INFORMATION GIVEN:
Lemma fill_slot_table m l i c c0 :
  table_ok m l -> l !! Z.to_nat i = Some c0 -> c_active c0 = false ->
  c_active c = true -> 0 <= c_fd c ->
  table_ok (fill_slot i c m) (<[Z.to_nat i := c]> l) /\
  fds (fill_slot i c m) = fds m ⊎ {[+ c_fd c +]}.
Proof.
  intros (Hc & Hl & Hm & Hn & Hok) Hi H0 Ha Hfd. unfold fill_slot. rewrite Hc.
  destruct (list_split_at _ _ _ Hi) as (l1 & l2 & -> & _ & ->).
  unfold table_ok, fds. cbn [m_clients m_maxClients m_clientCount m_listenFd default from_option id].
  rewrite Hc. cbn [default from_option id].
  rewrite active_fds_app, active_fds_cons, !length_app in Hn. rewrite length_app in Hl.
  rewrite !active_fds_app, !active_fds_cons, !length_app. cbn [c_active c_fd length] in *.
  apply Forall_app in Hok as [H1 H2]. apply Forall_cons_1 in H2 as [H2 H3].
  rewrite H0 in Hn |- *. rewrite Ha. cbn [length] in *.
  split.
  - split_and!; try done; try lia.
    apply Forall_app. split; [done|]. constructor; [|done]. unfold client_ok. by rewrite Ha.
  - rewrite !list_to_set_disj_app; cbn [list_to_set_disj]; multiset_solver.
Qed.

(** ** Interference

    The other threads keep the invariant, neither start nor stop the service,
    and account for the descriptors they open and close. *)

Definition same_service (m m' : SilogRemoteManager) : Prop :=
  m_isInit m' = m_isInit m /\ m_listenFd m' = m_listenFd m /\ m_maxClients m' = m_maxClients m.

Class OthersOk (W : Type) `{!Others SilogRemoteManager W} : Prop :=
  others_ok m w m' t w' :
    others m w = (m', t, w') -> mgr_inv m ->
    mgr_inv m' /\ same_service m m' /\
    forall tr X, ledger tr = Some (fds m ⊎ X) -> ledger (tr ++ t) = Some (fds m' ⊎ X).

(** No client is removed or replaced. *)
Definition keeps_clients (m m' : SilogRemoteManager) : Prop :=
  forall l, m_clients m = Some l ->
  exists l', m_clients m' = Some l' /\
    forall i c, l !! i = Some c -> c_active c = true -> l' !! i = Some c.

(** The other threads only accept: the daemon broadcasts from one thread. *)
Class AcceptorsOnly (W : Type) `{!Others SilogRemoteManager W} : Prop := {
  acceptors_ok :: OthersOk W;
  acceptors_keep m w m' t w' :
    others m w = (m', t, w') -> mgr_inv m -> keeps_clients m m' /\ sends t = []
}.

(** [send] accepts at most what it is given. *)
Class SendLaw (W : Type) `{!Os W} : Prop :=
  send_le fd buf w a w' : os (CSend fd buf) w = (a, w') -> ret a <= len buf.

(** ** Traces *)

(** Every multiset of descriptors is the ledger of some trace. *)
Lemma ledger_exists (X : gmultiset Z) :
  (forall fd, fd ∈ X -> 0 <= fd) -> exists t, ledger t = Some X.
Proof.
  induction X as [|fd X IH] using gmultiset_ind; intros Hpos; [by exists []|].
  destruct IH as [t Ht]; [intros; apply Hpos; multiset_solver|].
  exists (t ++ [(CSocket, Ans fd 0 [] [])]).
  rewrite (ledger_open t CSocket (Ans fd 0 [] []) X); [|done|apply Hpos; multiset_solver|done].
  f_equal. apply (comm_L (⊎)).
Qed.

(** ** Specifications of the internal operations *)

Section specs.
Context {W : Type} `{!Os W, !Others SilogRemoteManager W}.
Implicit Types (e : env SilogRemoteManager W).

Definition led e := ledger (trace e).

Lemma wp_client_at i l c Q e :
  m_clients (mem e) = Some l -> l !! Z.to_nat i = Some c -> Q c e -> wp (client_at i) Q e.
Proof. intros Hl Hi HQ. unfold client_at. wp_steps; [|done]. by rewrite Hl. Qed.

Lemma wp_client_put i c l (Q : unit -> env SilogRemoteManager W -> Prop) e :
  m_clients (mem e) = Some l -> (Z.to_nat i < length l)%nat ->
  Q tt (Env (set_clients (Some (<[Z.to_nat i := c]> l)) (mem e)) (world e) (trace e) (held e)) ->
  wp (client_put i c) Q e.
Proof.
  intros Hl Hi HQ. destruct (lookup_lt_is_Some_2 l (Z.to_nat i) Hi) as [c0 Hc0].
  unfold client_put. wp_step. eapply wp_client_at; [done..|]. wp_step. by rewrite Hl.
Qed.

Lemma wp_close i l c (Q : unit -> env SilogRemoteManager W -> Prop) e :
  table_ok (mem e) l -> 0 <= i < m_maxClients (mem e) -> l !! Z.to_nat i = Some c ->
  (forall w t, (if c_active c then exists a, t = [(CClose (c_fd c), a)] else t = []) ->
     Q tt (Env (close_slot i (mem e)) w (trace e ++ t) (held e))) ->
  wp (SilogRemoteCloseClientInternal i) Q e.
Proof.
  intros (Hc & Hl & Hm & Hn & Hok) Hi Hci HQ.
  pose proof (lookup_lt_Some _ _ _ Hci) as Hlt.
  pose proof (Forall_lookup_1 _ _ _ _ Hok Hci) as Hcok. unfold client_ok in Hcok.
  unfold SilogRemoteCloseClientInternal. wp_step. wp_step. wp_step; [lia|].
  wp_step. eapply wp_client_at; [done..|].
  destruct (c_active c) eqn:Hact; cbn [andb].
  - pose proof (active_fds_pos l _ c Hci Hact). pose proof (active_fds_le l).
    rewrite (proj2 (Z.leb_le 0 (c_fd c))) by done. cbn [andb]. wp_steps.
    eapply wp_client_put; [done..|]. cbn [mem world trace held]. wp_step.
    cbn [set_clients m_clientCount]. rewrite (proj2 (Z.ltb_lt 0 _)) by lia.
    eapply wp_client_put; [done|by rewrite length_insert|]. cbn [mem world trace held].
    replace (set_clients _ _) with (close_slot i (mem e)).
    { apply HQ. by exists a. }
    unfold close_slot, set_clients, set_count. rewrite Hc, Hci, Hact, list_insert_insert_eq.
    cbn. f_equal. rewrite u32_small; [done|]. unfold is_u32; lia.
  - wp_steps. eapply wp_client_put; [done..|].
    replace (set_clients _ _) with (close_slot i (mem e))
      by (unfold close_slot, set_clients; by rewrite Hc, Hci, Hact).
    rewrite <- (app_nil_r (trace e)). by apply HQ.
Qed.

Lemma wp_nonblock fd (Q : ErrorCode -> env SilogRemoteManager W -> Prop) e :
  (forall r w t, r = SILOG_OK \/ r = SILOG_NET_FILE_ERROR -> neutral t -> sends t = [] ->
     Q r (Env (mem e) w (trace e ++ t) (held e))) ->
  wp (SilogRemoteSetNonblock fd) Q e.
Proof.
  intros HQ. unfold SilogRemoteSetNonblock. wp_steps; rewrite <- ?(assoc_L (++));
    apply HQ; auto using neutral_app, neutral_one.
Qed.

Lemma wp_find_free_loop l Q e fuel i :
  table_ok (mem e) l -> 0 <= i <= m_maxClients (mem e) ->
  (Z.to_nat (m_maxClients (mem e) - i) < fuel)%nat ->
  (forall j c, 0 <= j < i -> l !! Z.to_nat j = Some c -> c_active c = true) ->
  (forall j c, i <= j < m_maxClients (mem e) -> l !! Z.to_nat j = Some c -> c_active c = false ->
     Q (i32 j) e) ->
  (Forall (fun c => c_active c = true) l -> Q (-1) e) ->
  wp (find_free_loop fuel i) Q e.
Proof.
  intros Ht. assert (len l = m_maxClients (mem e) /\ m_maxClients (mem e) < 2 ^ 32) as [Hl Hm]
    by (destruct Ht as (_ & ? & ? & _); lia).
  revert i. induction fuel as [|fuel IH]; intros i Hi Hf Hlow Hfree Hnone; [lia|].
  cbn [find_free_loop]. wp_step. wp_step. wp_step.
  - destruct (lookup_lt_is_Some_2 l (Z.to_nat i)) as [c Hc]; [lia|].
    wp_step. eapply wp_client_at; [apply Ht|done|]. destruct (c_active c) eqn:Ha; cbn [negb].
    + rewrite u32_small by (unfold is_u32; lia). apply IH; [lia|lia| | |done].
      * intros j c' Hj Hc'. destruct (decide (j = i)) as [->|]; [congruence|]. apply (Hlow j); [lia|done].
      * intros j c' Hj. apply Hfree. lia.
    + wp_step. apply (Hfree i c); [lia|done|done].
  - wp_step. apply Hnone. apply Forall_lookup. intros j c Hj.
    pose proof (lookup_lt_Some _ _ _ Hj). apply (Hlow (Z.of_nat j)); [lia|by rewrite Nat2Z.id].
Qed.

Lemma wp_find_free l (Q : Z -> env SilogRemoteManager W -> Prop) e :
  table_ok (mem e) l ->
  (forall j c, 0 <= j < m_maxClients (mem e) -> l !! Z.to_nat j = Some c -> c_active c = false ->
     Q (i32 j) e) ->
  (Forall (fun c => c_active c = true) l -> Q (-1) e) ->
  wp SilogRemoteFindFreeSlot Q e.
Proof.
  intros Ht H1 H2. unfold SilogRemoteFindFreeSlot. wp_step. wp_step.
  pose proof Ht as (_ & _ & Hm & _).
  eapply (wp_find_free_loop l); [done|lia|lia| |done|done]. lia.
Qed.

(** The calls of an attempt to send a buffer: each offers what is left of it; it
    goes on after a partial send and stops at the first failure. *)
Inductive chunks (fd : Z) : list Z -> ErrorCode -> trace_t -> Prop :=
  | chunks_done : chunks fd [] SILOG_OK []
  | chunks_full buf a : buf <> [] -> ret a < 0 -> errno a = EAGAIN -> chunks fd buf SILOG_NET_TIMEOUT [(CSend fd buf, a)]
  | chunks_fail buf a :
      buf <> [] -> ret a = 0 \/ ret a < 0 /\ errno a <> EAGAIN -> chunks fd buf SILOG_NET_FILE_ERROR [(CSend fd buf, a)]
  | chunks_part buf a r t :
      0 < ret a <= len buf -> chunks fd (drop (Z.to_nat (ret a)) buf) r t -> chunks fd buf r ((CSend fd buf, a) :: t).

(** What one attempt to send a buffer did: the result and the bytes accepted. *)
Definition attempt (fd : Z) (buf : list Z) (r : ErrorCode) (t : trace_t) : Prop :=
  Forall (fun ev => exists d, ev.1 = CSend fd d) t /\
  sent_on fd t `prefix_of` buf /\
  (r = SILOG_OK /\ sent_on fd t = buf \/
   (r = SILOG_NET_TIMEOUT \/ r = SILOG_NET_FILE_ERROR) /\ sent_on fd t <> buf) /\
  chunks fd buf r t.

Lemma sent_on_one fd d a : sent_on fd [(CSend fd d, a)] = take (Z.to_nat (ret a)) d.
Proof. unfold sent_on. cbn. by rewrite Z.eqb_refl, app_nil_r. Qed.

Lemma wp_send_loop `{!SendLaw W} fuel fd buf sent (Q : ErrorCode -> env SilogRemoteManager W -> Prop) e :
  0 <= sent <= len buf -> len buf < 2 ^ 64 -> (Z.to_nat (len buf - sent) < fuel)%nat ->
  (forall r w t, attempt fd (drop (Z.to_nat sent) buf) r t -> neutral t ->
     Q r (Env (mem e) w (trace e ++ t) (held e))) ->
  wp (send_loop fuel fd buf sent) Q e.
Proof.
  revert sent e. induction fuel as [|fuel IH]; intros sent e Hs Hb Hf HQ; [lia|].
  cbn [send_loop]. wp_step; cycle 1.
  { wp_step. assert (sent = len buf) as -> by lia. rewrite Nat2Z.id, drop_all in HQ.
    destruct e as [m w t h]. cbn [mem world trace held] in *. rewrite <- (app_nil_r t).
    apply HQ; [|apply neutral_nil]. split; [constructor|]. split; [done|]. split; [by left|constructor]. }
  wp_step. wp_step; [by apply rd_Some; lia|]. cbn beta.
  rewrite take_ge by (rewrite length_drop; lia). set (d := drop (Z.to_nat sent) buf) in *.
  assert (len d = len buf - sent) as Hd by (unfold d; rewrite length_drop; lia).
  wp_step. wp_step. pose proof (send_le _ _ _ _ _ H) as Hle.
  assert (d <> []) as Hnil by (intros E; rewrite E in Hd; cbn in Hd; lia).
  assert (forall r, (r = SILOG_NET_TIMEOUT \/ r = SILOG_NET_FILE_ERROR) -> ret a <= 0 ->
    chunks fd d r [(CSend fd d, a)] -> attempt fd d r [(CSend fd d, a)]) as Hfail.
  { intros r Hr Ha Hc. split; [repeat constructor; by eexists|]. rewrite sent_on_one.
    replace (Z.to_nat (ret a)) with 0%nat by lia. rewrite take_0. split; [apply prefix_nil|].
    split; [|done]. right. split; [done|]. by intros <-. }
  wp_step; [wp_step; wp_step; (apply HQ; [apply Hfail; [auto|lia|constructor; auto]|by apply neutral_one])|].
  wp_step; [wp_step; (apply HQ; [apply Hfail; [auto|lia|constructor; auto]|by apply neutral_one])|].
  rewrite u64_small by (unfold is_u64; lia). apply IH; [lia|lia|lia|].
  intros r w' t Hatt Hn. cbn [mem world trace held]. rewrite <- (assoc_L (++)).
  apply HQ; [|by apply (neutral_app [_]); [apply neutral_one|]].
  replace (drop (Z.to_nat (sent + ret a)) buf) with (drop (Z.to_nat (ret a)) d) in Hatt
    by (unfold d; rewrite drop_drop; f_equal; lia).
  destruct Hatt as (Hall & [k Hk] & Hr & Hch). split; [constructor; [by eexists|done]|].
  rewrite (sent_on_app fd [_]), sent_on_one. split; [|split; [|apply chunks_part; [lia|done]]].
  - exists k. rewrite <- (assoc_L (++)), <- Hk. by rewrite take_drop.
  - destruct Hr as [[-> Hr]|[Hr Hne]]; [left|right]; (split; [done|]).
    + by rewrite Hr, take_drop.
    + intros He. apply Hne. rewrite <- (take_drop (Z.to_nat (ret a)) d) in He at 2.
      by apply app_inv_head in He.
Qed.
End specs.

(** ** Accept *)

Section accept.
Context {W : Type} `{!Os W, !Others SilogRemoteManager W}.
Implicit Types (e : env SilogRemoteManager W).

(** The manager is consistent and the trace leaves open exactly its descriptors
    and those of [X], which the running operation holds. *)
Definition ginv (X : gmultiset Z) e : Prop :=
  mgr_inv (mem e) /\ led e = Some (fds (mem e) ⊎ X).

(** What the other threads did during a lock. *)
Definition interfered (m : SilogRemoteManager) (t : trace_t) (m' : SilogRemoteManager) : Prop :=
  exists w w', others m w = (m', t, w').

Lemma wp_lock_inv `{!OthersOk W} X (Q : unit -> env SilogRemoteManager W -> Prop) e :
  ginv X e -> held e = false ->
  (forall m w t, interfered (mem e) t m -> same_service (mem e) m ->
     ginv X (Env m w (trace e ++ t) true) -> Q tt (Env m w (trace e ++ t) true)) ->
  wp lock Q e.
Proof.
  intros [Hi Hl] Hh HQ. apply wp_lock; [done|]. intros s t w Ho.
  destruct (others_ok _ _ _ _ _ Ho Hi) as (Hi' & Hs & Hled).
  apply HQ; [by eexists _, _|done|]. split; [done|]. by apply Hled.
Qed.

Lemma ginv_same X e e' : ginv X e -> same_state e e' -> ginv X e' /\ held e' = held e.
Proof. intros [Hi Hl] (Hm & Ht & Hh). split; [|done]. unfold ginv, led. by rewrite Hm, Ht. Qed.

Lemma ginv_neutral X m w t h t' :
  ginv X (Env m w t h) -> neutral t' -> forall w' h', ginv X (Env m w' (t ++ t') h').
Proof. intros [Hi Hl] Hn w' h'. split; [done|]. unfold led. cbn. by rewrite Hn. Qed.

Lemma ginv_close X m w t h fd a :
  ginv (X ⊎ {[+ fd +]}) (Env m w t h) -> forall w' h', ginv X (Env m w' (t ++ [(CClose fd, a)]) h').
Proof.
  intros [Hi Hl] w' h'. split; [done|]. unfold led in *. cbn [trace mem] in *.
  apply ledger_close. rewrite Hl. f_equal. multiset_solver.
Qed.

Lemma inv_table m : mgr_inv m -> m_isInit m = true -> 0 <= m_listenFd m /\ exists l, table_ok m l.
Proof. unfold mgr_inv. intros H Hi. by rewrite Hi in H. Qed.

Lemma table_inv m l : m_isInit m = true -> 0 <= m_listenFd m -> table_ok m l -> mgr_inv m.
Proof. unfold mgr_inv. intros -> ??. split; [done|by exists l]. Qed.

(** The change of the table by an accept that returned [r]. *)
Definition accept_step (r : ErrorCode) (m m' : SilogRemoteManager) : Prop :=
  r <> SILOG_OK /\ m' = m \/
  r = SILOG_OK /\ exists l i c0 c, m_clients m = Some l /\ l !! Z.to_nat i = Some c0 /\
    c_active c0 = false /\ c_active c = true /\ 0 <= c_fd c /\ m' = fill_slot i c m.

TASK REQUIREMENTS:
Retype exactly, and only, the lines above from the one where "Lemma table_inv m" occurs up to and including the one where "Definition accept_step (r" occurs.

YOUR SOLUTION:
Lemma table_inv m l : m_isInit m = true -> 0 <= m_listenFd m -> table_ok m l -> mgr_inv m.
Proof. unfold mgr_inv. intros -> ??. split; [done|by exists l]. Qed.

(** The change of the table by an accept that returned [r]. *)
Definition accept_step (r : ErrorCode) (m m' : SilogRemoteManager) : Prop :=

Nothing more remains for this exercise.